Dosing algorithm for Tacrolimus in Tunisian Kidney transplant patients: Effect of CYP 3A4*1B and CYP3A4*22 polymorphisms.

Prescribing appropriate Tacrolimus (Tac) dosing is still a challenge for clinicians due to the interindividual variability in dose requirement and the narrow therapeutic index. Our objective is to identify potential factors that affects Tac exposure in Tunisian Kidney patients and to develop and validate a Tac dose requirement algorithm including genetic and nongenetic variables. A cross-sectional study was performed. To assess the implication of each covariate on Tac exposure, we classified the patients according to quartiles of exposure index (trough Tac concentration/Dose: C0/D). The total population was divided into the building (75%) and validation (25%) groups. Multiple linear regression was applied to determine the algorithm of Tac dose including the patient's genetic and nongenetic variables. A total of 685 samples issued from 102 kidney transplant patients were included in the study.

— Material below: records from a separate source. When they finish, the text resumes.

(** * Vocabulary of the specification *)

(** The document's field [k] holds the text [s]. *)
Definition text_field (k s : string) (d : document) : Prop :=
  fields d !! k = Some (VStr s).

#[global] Instance text_field_dec k s d : Decision (text_field k s d).
Proof.
  unfold text_field.
  destruct (fields d !! k) as [[| | | |t]|]; try (right; congruence).
  destruct (decide (t = s)) as [->|]; [left; reflexivity | right; congruence].
Defined.

(** The document's identifier is [oid]. *)
Definition has_id (oid : ObjectId) (d : document) : Prop := _id d = oid.

#[global] Instance has_id_dec oid d : Decision (has_id oid d).
Proof. unfold has_id. apply _. Defined.

(** The document's field [k] holds the integer [z]. *)
Definition int_field (k : string) (z : Z) (d : document) : Prop :=
  fields d !! k = Some (VInt z).

(** An item as the data model has it: [quantity] and [min_stock] are
    integers. *)
Definition is_item (d : document) : Prop :=
  (∃ q, int_field "quantity" q d) ∧ (∃ m, int_field "min_stock" m d).

(** The integer in field [k]; 0 when the field is absent or not an integer. *)
Definition int_of_field (k : string) (d : document) : Z :=
  match fields d !! k with
  | Some (VInt z) => z
  | _ => 0
  end.

Definition quantity_of (d : document) : Z := int_of_field "quantity" d.
Definition min_stock_of (d : document) : Z := int_of_field "min_stock" d.

(** The sum of all item quantities. *)
Definition total_quantity (l : list document) : Z :=
  foldr (λ d acc, quantity_of d + acc) 0 l.

(** The number of items whose [min_stock] is strictly greater than their
    [quantity]. *)
Definition low_stock_count (l : list document) : Z :=
  Z.of_nat (length (filter (λ d, quantity_of d < min_stock_of d) l)).

(** Field [k] is an integer or absent; an integer, null or absent. *)
Definition int_or_absent (k : string) (d : document) : Prop :=
  fields d !! k = None ∨ ∃ z, int_field k z d.
Definition int_or_null (k : string) (d : document) : Prop :=
  fields d !! k = None ∨ fields d !! k = Some VNone ∨ ∃ z, int_field k z d.

(** The body of the stats response. *)
Definition stats_body (total_skus total_units low_stock : Z) : gmap string value :=
  <["total_skus" := VInt total_skus]>
    (<["total_units" := VInt total_units]>
      (<["low_stock" := VInt low_stock]> ∅)).

(** The number of items with SKU [s]. *)
Definition count_sku (s : string) (l : list document) : nat :=
  length (filter (text_field "sku" s) l).

(** SKU uniqueness: no SKU is on more than one item. *)
Definition sku_unique (l : list document) : Prop :=
  ∀ s, (count_sku s l ≤ 1)%nat.

(** The value the update request supplies for field [k], if any. *)
Definition supplied (data : ItemUpdate.t) (k : string) : option value :=
  if String.eqb k "name" then VStr <$> ItemUpdate.name data
  else if String.eqb k "sku" then VStr <$> ItemUpdate.sku data
  else if String.eqb k "category" then VStr <$> ItemUpdate.category data
  else if String.eqb k "location" then VStr <$> ItemUpdate.location data
  else if String.eqb k "quantity" then VInt <$> ItemUpdate.quantity data
  else if String.eqb k "min_stock" then VInt <$> ItemUpdate.min_stock data
  else if String.eqb k "cost" then VFloat <$> ItemUpdate.cost data
  else if String.eqb k "price" then VFloat <$> ItemUpdate.price data
  else None.

(** Another item than [oid] has SKU [s]. *)
Definition sku_of_other (s : string) (oid : ObjectId) (d : document) : Prop :=
  text_field "sku" s d ∧ ¬ has_id oid d.

(** The integer fits in 8 bytes. *)
Definition fits_int64 (z : Z) : Prop := int64_min ≤ z ≤ int64_max.

(** Every integer the update request supplies fits in 8 bytes. *)
Definition ints_fit (data : ItemUpdate.t) : Prop :=
  ∀ k z, supplied data k = Some (VInt z) → fits_int64 z.

(** The end of [update_item] once the checks have passed: the write of
    [payload] on the document [oid], and the fetch that follows it. *)
Definition set_and_fetch (oid : ObjectId) (payload : gmap string value) (w : world)
  : result (gmap string value) * world :=
  if bson_encodable payload then
    match list_find (has_id oid) (item w) with
    | Some (i, d) =>
        (Return (serialize_doc (Doc oid (payload ∪ fields d))),
         World (<[i := Doc oid (payload ∪ fields d)]> (item w))
               (calls w ++ [call_update_one; call_find_one]))
    | None =>
        (Raise (HTTPException 404 "Item not found"),
         World (item w) (calls w ++ [call_update_one]))
    end
  else (Raise OverflowError, World (item w) (calls w ++ [call_update_one])).

(** ** The write operations, in the words of the specification *)

(** Adjust-stock as stated: for a stored item with quantity [q] and any
    [delta], the request returns the item and the item's stored quantity is
    [max(0, q + delta)] afterwards. *)
Definition adjust_stock_claim (item_id : string) (delta : Z) (w : world) : Prop :=
  ∀ oid i d q,
    ObjectId_of_str item_id = Return oid →
    list_find (has_id oid) (item w) = Some (i, d) →
    int_field "quantity" q d →
    ∃ body w' d',
      adjust_stock item_id {| delta := delta |} w = (Return body, w')
      ∧ item w' !! i = Some d'
      ∧ int_field "quantity" (Z.max 0 (q + delta)) d'.

(** Create as stated: a request whose SKU no stored item has inserts the
    item and is answered with status 201. *)
Definition create_item_claim (new_id : ObjectId) (data : Item.t) (w : world) : Prop :=
  (∀ d, d ∈ item w → ¬ text_field "sku" (Item.sku data) d) →
  ∃ body w',
    POST_items new_id data w = (Response 201 (Some body), w')
    ∧ ∃ d, d ∈ item w' ∧ text_field "sku" (Item.sku data) d.

(** Update as stated: an update of an item that supplies the SKU the item
    already has, no other item having it, succeeds. *)
Definition own_sku_claim (item_id : string) (data : ItemUpdate.t) (w : world) : Prop :=
  ∀ oid i d s,
    ObjectId_of_str item_id = Return oid →
    ItemUpdate.sku data = Some s →
    list_find (has_id oid) (item w) = Some (i, d) →
    text_field "sku" s d →
    (∀ e, e ∈ item w → text_field "sku" s e → has_id oid e) →
    ∃ body w', update_item item_id data w = (Return body, w').

(** ** Searching, in the words of the specification *)

(** [p] is a prefix of [s]; [p] occurs somewhere in [s]. *)
Fixpoint is_prefix (p s : list ascii) : bool :=
  match p, s with
  | [], _ => true
  | a :: p', c :: s' => Ascii.eqb a c && is_prefix p' s'
  | _ :: _, [] => false
  end.

Fixpoint is_infix (p s : list ascii) : bool :=
  is_prefix p s
  || match s with
     | [] => false
     | _ :: s' => is_infix p s'
     end.

(** [q] is a case-insensitive substring of [s]: as a proposition, and as
    the test that decides it. *)
Definition substring_ci (q s : string) : Prop :=
  ∃ pre suf, map lower (chars s) = (pre ++ map lower (chars q) ++ suf)%list.

Definition contains_ci (q s : string) : bool :=
  is_infix (map lower (chars q)) (map lower (chars s)).

(** The text in field [k], if the field holds a text. *)
Definition text_of (k : string) (d : document) : option string :=
  match fields d !! k with
  | Some (VStr t) => Some t
  | _ => None
  end.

The post-transplant time (PT), ATG therapy, CYP3A4, and CYP3A5 polymorphisms were significantly associated with trough Tac C0/D. However, the age, sex, body weight, and induction by basiliximab did not show any effect on C0/D. Predicted Tac dose was calculated as follows: Tac Dose = - 2,725 - (10-3 * PT day) + (0,09*weight) + (1,40*ATG) + (2,09* CYP3A4*1B allele) + (0,88*gender) + (0,05*Age) + (1,10*CYP3A4*22 allele) + (2,30* target ranges). Our study designed the first algorithm that predicts the Tac dose requirement in Tunisian Kidney transplant patients including genetic and non-genetic factors. The application of such an algorithm should reduce the number of patients with Tac trough concentration outside the target range and could minimize the time to reach a therapeutic C0.